■ ASSIGNMENT
Each entry must appear again exactly as it does in the source.

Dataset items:
Definition vma_new_usermsa (kmbox : Z) : VM (option Z) :=
  if kmbox =? 0 then mret None else
  '(r, _) ← on_mst (on_pa pg_procpage);
  match r with
  | None => mret None
  | Some msa =>
      upd_box kmbox (fun b => set_msas (kmb_msanr b +u 1) (msa :: kmb_msalist b) b) ;;
      mret (Some msa)
  end.

(** ** Giving addresses back *)

Definition vma_del_find_kmvarsdsc (start vassize : Z) : VM Z :=
  v ← gets v_vma;
  let newend := start +u vassize in
  if 0x1000 >? vassize then mret 0 else
  hit ← (if vs_currkmvdsc v =? 0 then mret None else
         k ← get_kmv (vs_currkmvdsc v);
         mret (if (kva_start k <=? start) && (newend <=? kva_end k) then Some (vs_currkmvdsc v) else None));
  match hit with
  | Some p => mret p
  | None =>
      r ← find_first (vs_list v) (fun curr =>
            k ← get_kmv curr; mret (if (kva_start k <=? start) && (newend <=? kva_end k) then Some curr else None));
      mret (default 0 r)
  end.

Definition vma_del_set_endcurrkmvd (del : Z) : VM unit :=
  nx ← vs_next del;
  match nx with
  | None =>
      pv ← vs_prev del;
      let prevkmvd := default 0 pv in
      upd_vma (set_vs_end prevkmvd) ;; upd_vma (set_vs_curr prevkmvd)
  | Some nextkmvd => upd_vma (set_vs_curr nextkmvd)
  end.

(** [for (vadrs = start; vadrs < end; vadrs += VMAP_MIN_SIZE)] *)
Fixpoint unmapping_loop (fuel : nat) (kmbox vadrs en : Z) (rets : bool) : VM bool :=
  if vadrs <? en then
    match fuel with
    | O => nofuel
    | Datatypes.S fuel' =>
        phyadrs ← on_mst (hal_mmu_untransform vadrs);
        rets ← (if negb (phyadrs =? 0) && negb (kmbox =? 0)
                then ok ← vma_del_usermsa kmbox None phyadrs; mret (if ok : bool then rets else false)
                else mret rets);
        unmapping_loop fuel' kmbox (vadrs +u VMAP_MIN_SIZE) en rets
    end
  else mret rets.

(** A round for each page. *)
Definition unmapping_fuel (start en : Z) : nat := Z.to_nat ((en - start) / 4096 + 1).

Definition vma_del_unmapping_phyadrs (kmvd start en : Z) : VM bool :=
  k ← get_kmv kmvd;
  unmapping_loop (unmapping_fuel start en) (kva_kvmbox k) start en true.

Definition vma_del_unmapping (kmvd start vassize : Z) : VM bool :=
  if kmvd =? 0 then mret false else vma_del_unmapping_phyadrs kmvd start (start +u vassize).

Definition vma_del_vadrs_core (start vassize : Z) : VM bool :=
  delkmvd ← vma_del_find_kmvarsdsc start vassize;
  if delkmvd =? 0 then mret false else
  k ← get_kmv delkmvd;
  let newend := start +u vassize in
  if (kva_start k =? start) && (kva_end k =? newend) then
    vma_del_unmapping delkmvd start vassize ;;
    vma_del_set_endcurrkmvd delkmvd ;;
    knl_put_kvmemcbox (kva_kvmbox k) ;;
    upd_vma (fun v => set_vs_list (filter (fun x => x <> delkmvd) (vs_list v)) v) ;;
    del_kmvarsdsc delkmvd ;;
    upd_vma (fun v => set_vs_nr (vs_kmvdscnr v -u 1) v) ;;
    mret true
  else if (kva_start k =? start) && (kva_end k >? newend) then
    upd_kmv delkmvd (set_range newend (kva_end k)) ;;
    vma_del_unmapping delkmvd start vassize ;;
    mret true
  else if (kva_start k <? start) && (kva_end k =? newend) then
    upd_kmv delkmvd (set_range (kva_start k) start) ;;
    vma_del_unmapping delkmvd start vassize ;;
    mret true
  else if (kva_start k <? start) && (kva_end k >? newend) then
    newkmvd ← new_kmvarsdsc;
    if newkmvd =? 0 then mret false else
    upd_kmv newkmvd (fun x => Kmvarsdsc (kva_maptype k) (kva_flgs x) (kva_limits k) newend (kva_end k) (kva_kvmbox x)) ;;
    upd_kmv delkmvd (set_range (kva_start k) start) ;;
    knl_count_kvmemcbox (kva_kvmbox k) ;;
    upd_kmv newkmvd (set_kvmbox (kva_kvmbox k)) ;;
    vma_del_unmapping delkmvd start vassize ;;
    upd_vma (fun v => set_vs_list (insert_after delkmvd newkmvd (vs_list v)) v) ;;
    upd_vma (fun v => set_vs_nr (vs_kmvdscnr v +u 1) v) ;;
    nx ← vs_next newkmvd;
    (if bool_decide (nx = None) then upd_vma (set_vs_end newkmvd) ;; upd_vma (set_vs_curr newkmvd) else upd_vma (set_vs_curr newkmvd)) ;;
    mret true
  else mret false.

Definition vma_del_vadrs (start vassize : Z) : VM bool :=
  if (1 >? vassize) || (start =? 0) then mret false else vma_del_vadrs_core start (VADSZ_ALIGN vassize).

(** ** The page fault *)

Definition vma_map_find_kmvarsdsc (vadrs : Z) : VM Z :=
  v ← gets v_vma;
  hit ← (if vs_currkmvdsc v =? 0 then mret None else
         k ← get_kmv (vs_currkmvdsc v);
         mret (if (kva_start k <=? vadrs) && (vadrs <? kva_end k) then Some (vs_currkmvdsc v) else None));
  match hit with
  | Some p => mret p
  | None =>
      r ← find_first (vs_list v) (fun curr =>
            k ← get_kmv curr; mret (if (kva_start k <=? vadrs) && (vadrs <? kva_end k) then Some curr else None));
      mret (default 0 r)
  end.

Definition vma_map_retn_kvmemcbox (kmvd : Z) : VM Z :=
  if kmvd =? 0 then mret 0 else
  k ← get_kmv kmvd;
  if negb (kva_kvmbox k =? 0) then mret (kva_kvmbox k) else
  kmbox ← knl_get_kvmemcbox;
  if kmbox =? 0 then mret 0 else
  upd_kmv kmvd (set_kvmbox kmbox) ;;
  mret kmbox.

Definition vma_map_msa_fault (kmbox vadrs flags : Z) : VM Z :=
  if (kmbox =? 0) || (vadrs =? 0) then mret 0 else
  usermsa ← vma_new_usermsa kmbox;
  match usermsa with
  | None => mret 0
  | Some msa =>
      phyadrs ← on_mst (on_pa (pg_addr msa));
      ok ← on_mst (hal_mmu_transform vadrs phyadrs flags);
      if Bool.eqb ok true then mret phyadrs else
      vma_del_usermsa kmbox (Some msa) phyadrs ;;
      mret 0
  end.

Definition vma_map_phyadrs (kmvd vadrs flags : Z) : VM Z :=
  k ← get_kmv kmvd;
  if kva_kvmbox k =? 0 then mret 0 else vma_map_msa_fault (kva_kvmbox k) vadrs flags.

■ EXPECTED OUTPUT
Definition vma_new_usermsa (kmbox : Z) : VM (option Z) :=
  if kmbox =? 0 then mret None else
  '(r, _) ← on_mst (on_pa pg_procpage);
  match r with
  | None => mret None
  | Some msa =>
      upd_box kmbox (fun b => set_msas (kmb_msanr b +u 1) (msa :: kmb_msalist b) b) ;;
      mret (Some msa)
  end.

(** ** Giving addresses back *)

Definition vma_del_find_kmvarsdsc (start vassize : Z) : VM Z :=
  v ← gets v_vma;
  let newend := start +u vassize in
  if 0x1000 >? vassize then mret 0 else
  hit ← (if vs_currkmvdsc v =? 0 then mret None else
         k ← get_kmv (vs_currkmvdsc v);
         mret (if (kva_start k <=? start) && (newend <=? kva_end k) then Some (vs_currkmvdsc v) else None));
  match hit with
  | Some p => mret p
  | None =>
      r ← find_first (vs_list v) (fun curr =>
            k ← get_kmv curr; mret (if (kva_start k <=? start) && (newend <=? kva_end k) then Some curr else None));
      mret (default 0 r)
  end.

Definition vma_del_set_endcurrkmvd (del : Z) : VM unit :=
  nx ← vs_next del;
  match nx with
  | None =>
      pv ← vs_prev del;
      let prevkmvd := default 0 pv in
      upd_vma (set_vs_end prevkmvd) ;; upd_vma (set_vs_curr prevkmvd)
  | Some nextkmvd => upd_vma (set_vs_curr nextkmvd)
  end.

(** [for (vadrs = start; vadrs < end; vadrs += VMAP_MIN_SIZE)] *)
Fixpoint unmapping_loop (fuel : nat) (kmbox vadrs en : Z) (rets : bool) : VM bool :=
  if vadrs <? en then
    match fuel with
    | O => nofuel
    | Datatypes.S fuel' =>
        phyadrs ← on_mst (hal_mmu_untransform vadrs);
        rets ← (if negb (phyadrs =? 0) && negb (kmbox =? 0)
                then ok ← vma_del_usermsa kmbox None phyadrs; mret (if ok : bool then rets else false)
                else mret rets);
        unmapping_loop fuel' kmbox (vadrs +u VMAP_MIN_SIZE) en rets
    end
  else mret rets.

(** A round for each page. *)
Definition unmapping_fuel (start en : Z) : nat := Z.to_nat ((en - start) / 4096 + 1).

Definition vma_del_unmapping_phyadrs (kmvd start en : Z) : VM bool :=
  k ← get_kmv kmvd;
  unmapping_loop (unmapping_fuel start en) (kva_kvmbox k) start en true.

Definition vma_del_unmapping (kmvd start vassize : Z) : VM bool :=
  if kmvd =? 0 then mret false else vma_del_unmapping_phyadrs kmvd start (start +u vassize).

Definition vma_del_vadrs_core (start vassize : Z) : VM bool :=
  delkmvd ← vma_del_find_kmvarsdsc start vassize;
  if delkmvd =? 0 then mret false else
  k ← get_kmv delkmvd;
  let newend := start +u vassize in
  if (kva_start k =? start) && (kva_end k =? newend) then
    vma_del_unmapping delkmvd start vassize ;;
    vma_del_set_endcurrkmvd delkmvd ;;
    knl_put_kvmemcbox (kva_kvmbox k) ;;
    upd_vma (fun v => set_vs_list (filter (fun x => x <> delkmvd) (vs_list v)) v) ;;
    del_kmvarsdsc delkmvd ;;
    upd_vma (fun v => set_vs_nr (vs_kmvdscnr v -u 1) v) ;;
    mret true
  else if (kva_start k =? start) && (kva_end k >? newend) then
    upd_kmv delkmvd (set_range newend (kva_end k)) ;;
    vma_del_unmapping delkmvd start vassize ;;
    mret true
  else if (kva_start k <? start) && (kva_end k =? newend) then
    upd_kmv delkmvd (set_range (kva_start k) start) ;;
    vma_del_unmapping delkmvd start vassize ;;
    mret true
  else if (kva_start k <? start) && (kva_end k >? newend) then
    newkmvd ← new_kmvarsdsc;
    if newkmvd =? 0 then mret false else
    upd_kmv newkmvd (fun x => Kmvarsdsc (kva_maptype k) (kva_flgs x) (kva_limits k) newend (kva_end k) (kva_kvmbox x)) ;;
    upd_kmv delkmvd (set_range (kva_start k) start) ;;
    knl_count_kvmemcbox (kva_kvmbox k) ;;
    upd_kmv newkmvd (set_kvmbox (kva_kvmbox k)) ;;
    vma_del_unmapping delkmvd start vassize ;;
    upd_vma (fun v => set_vs_list (insert_after delkmvd newkmvd (vs_list v)) v) ;;
    upd_vma (fun v => set_vs_nr (vs_kmvdscnr v +u 1) v) ;;
    nx ← vs_next newkmvd;
    (if bool_decide (nx = None) then upd_vma (set_vs_end newkmvd) ;; upd_vma (set_vs_curr newkmvd) else upd_vma (set_vs_curr newkmvd)) ;;
    mret true
  else mret false.

Definition vma_del_vadrs (start vassize : Z) : VM bool :=
  if (1 >? vassize) || (start =? 0) then mret false else vma_del_vadrs_core start (VADSZ_ALIGN vassize).

(** ** The page fault *)

Definition vma_map_find_kmvarsdsc (vadrs : Z) : VM Z :=
  v ← gets v_vma;
  hit ← (if vs_currkmvdsc v =? 0 then mret None else
         k ← get_kmv (vs_currkmvdsc v);
         mret (if (kva_start k <=? vadrs) && (vadrs <? kva_end k) then Some (vs_currkmvdsc v) else None));
  match hit with
  | Some p => mret p
  | None =>
      r ← find_first (vs_list v) (fun curr =>
            k ← get_kmv curr; mret (if (kva_start k <=? vadrs) && (vadrs <? kva_end k) then Some curr else None));
      mret (default 0 r)
  end.

Definition vma_map_retn_kvmemcbox (kmvd : Z) : VM Z :=
  if kmvd =? 0 then mret 0 else
  k ← get_kmv kmvd;
  if negb (kva_kvmbox k =? 0) then mret (kva_kvmbox k) else
  kmbox ← knl_get_kvmemcbox;
  if kmbox =? 0 then mret 0 else
  upd_kmv kmvd (set_kvmbox kmbox) ;;
  mret kmbox.

Definition vma_map_msa_fault (kmbox vadrs flags : Z) : VM Z :=
  if (kmbox =? 0) || (vadrs =? 0) then mret 0 else
  usermsa ← vma_new_usermsa kmbox;
  match usermsa with
  | None => mret 0
  | Some msa =>
      phyadrs ← on_mst (on_pa (pg_addr msa));
      ok ← on_mst (hal_mmu_transform vadrs phyadrs flags);
      if Bool.eqb ok true then mret phyadrs else
      vma_del_usermsa kmbox (Some msa) phyadrs ;;
      mret 0
  end.

Definition vma_map_phyadrs (kmvd vadrs flags : Z) : VM Z :=
  k ← get_kmv kmvd;
  if kva_kvmbox k =? 0 then mret 0 else vma_map_msa_fault (kva_kvmbox k) vadrs flags.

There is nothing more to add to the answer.